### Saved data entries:

(** * Fenyr multi-agent trading pipeline: a shallow embedding

    The development follows the Python sources of the repository:

    - [agents/base.py]            [Signal], [Action], [AgentDecision], [to_ai_log]
    - [agents/market_analyst.py]  the response parsing and the inline indicators
    - [agents/sentiment.py]       the response parsing
    - [agents/risk_manager.py]    the response parsing and the size limit
    - [agents/coordinator.py]     [calculate_consensus], [run_team_analysis]
    - [agents/executor.py]        [execute_trade], [analyze]
    - [ai_trader.py]              [TechnicalAnalysis], [FenyrAgent._add_message],
                                  [FenyrAgent._execute_trade]
    - [weex_client.py]            the request bodies of [place_order] and
                                  [upload_ai_log]
    - [tools.py]                  [ACTION_TO_SIDE]
    - [multi_agent.py]            [run_hft_mode]

    Conventions of the model.

    - A Python [float] is an exact rational ([Q]); binary64 rounding, NaN and
      the infinities are outside the model.  Equalities between computed
      numbers are therefore stated with [==].
    - A Python [str] is a [string] (a byte string); [upper]/[lower] act on
      ASCII letters.
    - A value that comes out of [json.loads] or out of an HTTP response is a
      [pyval]; a [dict] keeps its insertion order and has unique keys.
    - A raised exception is the [Raise] branch of [result]; calls to the
      exchange and to the language model are recorded in a trace.
    - [json.loads], [float(str)], [int(str)], the [.2f] format and [str]
      of a non-string belong to the Python runtime and are taken as a
      parameter ([PyRuntime]); a reference instance is given for closed
      evaluation. *)

From Stdlib Require Import QArith Qround Lqa ZArith Lia List Bool Ascii String.
From Stdlib Require Import DecimalString.
From stdpp Require Import base option strings gmap.
Import ListNotations.
Open Scope string_scope.

(** ** Python values, exceptions *)

#[warnings="-register-all"]
Inductive pyval : Type :=
| PNone
| PBool (b : bool)
| PNum (q : Q)
| PStr (s : string)
| PList (l : list pyval)
| PDict (items : list (string * pyval)).

Inductive exn : Type :=
| KeyError (key : string)
| AttributeError
| TypeError
| ValueError
| IndexError
| ExternalError.

Inductive result (A : Type) : Type :=
| Ok (a : A)
| Raise (e : exn).
Arguments Ok {A} a.
Arguments Raise {A} e.

#[global] Instance result_ret : MRet result := fun A a => Ok a.
#[global] Instance result_bind : MBind result := fun A B f m =>
  match m with
  | Ok a => f a
  | Raise e => Raise e
  end.

Definition is_ok {A} (r : result A) : bool :=
  match r with Ok _ => true | Raise _ => false end.

(** The part of the Python runtime the sources call into. *)
Class PyRuntime : Type := {
  (* json.loads; None when it raises *)
  json_loads : string -> option pyval;
  (* float(s) on a str; None when it raises ValueError *)
  float_of_str : string -> option Q;
  (* int(s) on a str; None when it raises ValueError *)
  int_of_str : string -> option Z;
  (* format(x, ".2f") *)
  format_2f : Q -> string;
  (* str(v) for a float, dict, list, bool or None *)
  py_repr : pyval -> string
}.

(** ** Strings *)

Definition Qltb (x y : Q) : bool := negb (Qle_bool y x).

Definition upper_ascii (c : ascii) : ascii :=
  let n := nat_of_ascii c in
  if (97 <=? n)%nat && (n <=? 122)%nat then ascii_of_nat (n - 32) else c.

Definition lower_ascii (c : ascii) : ascii :=
  let n := nat_of_ascii c in
  if (65 <=? n)%nat && (n <=? 90)%nat then ascii_of_nat (n + 32) else c.

Fixpoint str_map (f : ascii -> ascii) (s : string) : string :=
  match s with
  | EmptyString => EmptyString
  | String c s' => String (f c) (str_map f s')
  end.

Definition str_upper : string -> string := str_map upper_ascii.
Definition str_lower : string -> string := str_map lower_ascii.

(* s.find(c): index of the first occurrence, -1 when there is none *)
Fixpoint find_from (c : ascii) (s : string) (i : Z) : Z :=
  match s with
  | EmptyString => (-1)%Z
  | String a s' => if Ascii.eqb a c then i else find_from c s' (i + 1)%Z
  end.
Definition py_find (s : string) (c : ascii) : Z := find_from c s 0.

(* s.rfind(c): index of the last occurrence, -1 when there is none *)
Fixpoint rfind_from (c : ascii) (s : string) (i : Z) : Z :=
  match s with
  | EmptyString => (-1)%Z
  | String a s' =>
      let r := rfind_from c s' (i + 1)%Z in
      if (0 <=? r)%Z then r else if Ascii.eqb a c then i else (-1)%Z
  end.
Definition py_rfind (s : string) (c : ascii) : Z := rfind_from c s 0.

(* s[lo:hi] for 0 <= lo *)
Definition py_slice (s : string) (lo hi : Z) : string :=
  substring (Z.to_nat lo) (Z.to_nat (hi - lo)) s.

(* s[:n] *)
Fixpoint str_take (n : nat) (s : string) : string :=
  match n, s with
  | S n', String c s' => String c (str_take n' s')
  | _, _ => EmptyString
  end.

(** ** Dictionaries inside [pyval] *)

Fixpoint assoc_get {A} (k : string) (items : list (string * A)) : option A :=
  match items with
  | [] => None
  | (k', v) :: rest => if String.eqb k k' then Some v else assoc_get k rest
  end.

(* d[k] = v: replaces in place, or appends a new key *)
Fixpoint assoc_set {A} (k : string) (v : A) (items : list (string * A))
  : list (string * A) :=
  match items with
  | [] => [(k, v)]
  | (k', v') :: rest =>
      if String.eqb k k' then (k, v) :: rest else (k', v') :: assoc_set k v rest
  end.

(* {**a, **b} *)
Definition assoc_update {A} (a b : list (string * A)) : list (string * A) :=
  fold_left (fun acc kv => assoc_set (fst kv) (snd kv) acc) b a.

(* d.get(k, default); only a dict has .get *)
Definition py_get (d : pyval) (k : string) (default : pyval) : result pyval :=
  match d with
  | PDict items =>
      Ok (match assoc_get k items with Some v => v | None => default end)
  | _ => Raise AttributeError
  end.

(* x.upper() / x.lower(); only a str has them *)
Definition py_upper (x : pyval) : result string :=
  match x with PStr s => Ok (str_upper s) | _ => Raise AttributeError end.

(* float(x) *)
Definition py_float `{PyRuntime} (x : pyval) : result Q :=
  match x with
  | PNum q => Ok q
  | PBool b => Ok (if b then 1 else 0)%Q
  | PStr s =>
      match float_of_str s with Some q => Ok q | None => Raise ValueError end
  | PNone | PList _ | PDict _ => Raise TypeError
  end.

(* bool(x) *)
Definition py_truthy (x : pyval) : bool :=
  match x with
  | PNone => false
  | PBool b => b
  | PNum q => negb (Qeq_bool q 0)
  | PStr s => negb (String.eqb s "")
  | PList l => match l with [] => false | _ => true end
  | PDict d => match d with [] => false | _ => true end
  end.

(* int(x) *)
Definition py_int `{PyRuntime} (x : pyval) : result Z :=
  match x with
  | PNum q => Ok (Qnum q ÷ Z.pos (Qden q))%Z
  | PBool b => Ok (if b then 1 else 0)%Z
  | PStr s =>
      match int_of_str s with Some z => Ok z | None => Raise ValueError end
  | PNone | PList _ | PDict _ => Raise TypeError
  end.

(* x[:1000]; a str or a list can be sliced *)
Definition py_slice_1000 (x : pyval) : result pyval :=
  match x with
  | PStr s => Ok (PStr (str_take 1000 s))
  | PList l => Ok (PList (firstn 1000 l))
  | PNone | PBool _ | PNum _ | PDict _ => Raise TypeError
  end.

(* min(a, b): b when b < a, otherwise a *)
Definition py_min (a b : Q) : Q := if Qltb b a then b else a.

(** ** agents/base.py *)

Inductive Signal : Type :=
| BUY | SELL | HOLD | NEUTRAL | BULLISH | BEARISH | APPROVE | REJECT | REDUCE.

Inductive Action : Type := EXECUTE | HOLD_ACTION | ALERT.

#[global] Instance Signal_eq_dec : EqDecision Signal.
Proof. solve_decision. Defined.
#[global] Instance Action_eq_dec : EqDecision Action.
Proof. solve_decision. Defined.

Definition signal_value (s : Signal) : string :=
  match s with
  | BUY => "buy" | SELL => "sell" | HOLD => "hold" | NEUTRAL => "neutral"
  | BULLISH => "bullish" | BEARISH => "bearish" | APPROVE => "approve"
  | REJECT => "reject" | REDUCE => "reduce"
  end.

Definition action_value (a : Action) : string :=
  match a with
  | EXECUTE => "execute" | HOLD_ACTION => "hold" | ALERT => "alert"
  end.

(* The timestamp field is filled from the wall clock and read nowhere. *)
Record AgentDecision : Type := {
  agent_name : string;
  stage : string;
  signal : Signal;
  confidence : Q;
  reasoning : pyval;
  data : pyval
}.

(* AgentDecision.to_ai_log *)
Definition to_ai_log (d : AgentDecision) : result pyval :=
  input ← py_get (data d) "input" (PDict []);
  output ← py_get (data d) "output" (PDict []);
  match output with
  | PDict extra =>
      explanation ← py_slice_1000 (reasoning d);
      Ok (PDict [("stage", PStr (stage d));
                 ("model", PStr "GPT-5.2");
                 ("input", input);
                 ("output", PDict (assoc_update
                    [("signal", PStr (signal_value (signal d)));
                     ("confidence", PNum (confidence d));
                     ("agent", PStr (agent_name d))] extra));
                 ("explanation", explanation)])
  | _ => Raise TypeError
  end.

(** ** The outside world

    Every call to the exchange client or to the language model is recorded.
    What the collaborators answer is given by a [World]. *)

Inductive call : Type :=
| GetTicker
| GetCandles
| GetDepth
| GetFundingRate
| GetAssets
| GetPositions
| ChatCompletion (agent : string)
| PlaceOrder (symbol size : pyval) (side order_type : Z) (client_oid_ms : Z)
| UploadAiLog (body : pyval).

Definition is_place_order (c : call) : bool :=
  match c with PlaceOrder _ _ _ _ _ => true | _ => false end.

(* Outcome of the first half of a stage's [analyze]: the data fetches, the
   assembly of the prompt context and the chat completion.  That half only
   feeds the language model; what it yields to the rest of [analyze] is the
   assembled context, one stage-specific datum for the decision's output
   and the raw completion text.  It may raise after some of its calls. *)
Inductive gathered : Type :=
| Gathered (context aux : pyval) (response : string)
| GatherFailed (calls_done : nat) (e : exn).

Record World : Type := {
  (* first half of [analyze], per agent name and input context *)
  gather : string -> list (string * pyval) -> gathered;
  (* weex.get_ticker as called by the executor *)
  ticker_response : result pyval;
  (* weex.place_order *)
  place_order_response : result pyval;
  (* weex.upload_ai_log, per uploading agent *)
  upload_response : string -> result pyval;
  (* int(time.time() * 1000) *)
  clock_ms : Z
}.

(** Computations that call collaborators: a trace and a result. *)
Definition M (A : Type) : Type := (list call * result A)%type.

#[global] Instance M_ret : MRet M := fun A a => ([], Ok a).
#[global] Instance M_bind : MBind M := fun A B f m =>
  match m with
  | (t, Ok a) => let '(t', r) := f a in ((t ++ t')%list, r)
  | (t, Raise e) => (t, Raise e)
  end.

Definition lift {A} (r : result A) : M A := ([], r).
Definition emit {A} (c : call) (r : result A) : M A := ([c], r).

Definition trace {A} (m : M A) : list call := fst m.
Definition outcome {A} (m : M A) : result A := snd m.

Definition run_gather (w : World) (agent : string) (calls : list call)
  (context : list (string * pyval)) : M (pyval * pyval * string) :=
  match gather w agent context with
  | Gathered ctx aux response => (calls, Ok (ctx, aux, response))
  | GatherFailed n e => (firstn n calls, Raise e)
  end.

(* BaseAgent.upload_ai_log, through WeexClient.upload_ai_log *)
Definition upload_ai_log (w : World) (uploader : string)
  (decision : AgentDecision) (order_id : option Z) : M pyval :=
  ai_log ← lift (to_ai_log decision);
  stage_v ← lift (py_get ai_log "stage" PNone);
  model_v ← lift (py_get ai_log "model" PNone);
  input_v ← lift (py_get ai_log "input" PNone);
  output_v ← lift (py_get ai_log "output" PNone);
  explanation_v ← lift (py_get ai_log "explanation" PNone);
  explanation ← lift (py_slice_1000 explanation_v);
  let body := [("stage", stage_v); ("model", model_v); ("input", input_v);
               ("output", output_v); ("explanation", explanation)] in
  let body :=
    match order_id with
    | Some oid => if (oid =? 0)%Z then body
                  else assoc_set "orderId" (PNum (inject_Z oid)) body
    | None => body
    end in
  emit (UploadAiLog (PDict body)) (upload_response w uploader).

### Task to complete:
What is needed is an exact repetition of the lines from the first line of the records through the line containing "[FenyrAgent._execute_trade]", both ends included, and nothing more.

### Exercise output:
(** * Fenyr multi-agent trading pipeline: a shallow embedding

    The development follows the Python sources of the repository:

    - [agents/base.py]            [Signal], [Action], [AgentDecision], [to_ai_log]
    - [agents/market_analyst.py]  the response parsing and the inline indicators
    - [agents/sentiment.py]       the response parsing
    - [agents/risk_manager.py]    the response parsing and the size limit
    - [agents/coordinator.py]     [calculate_consensus], [run_team_analysis]
    - [agents/executor.py]        [execute_trade], [analyze]
    - [ai_trader.py]              [TechnicalAnalysis], [FenyrAgent._add_message],
                                  [FenyrAgent._execute_trade]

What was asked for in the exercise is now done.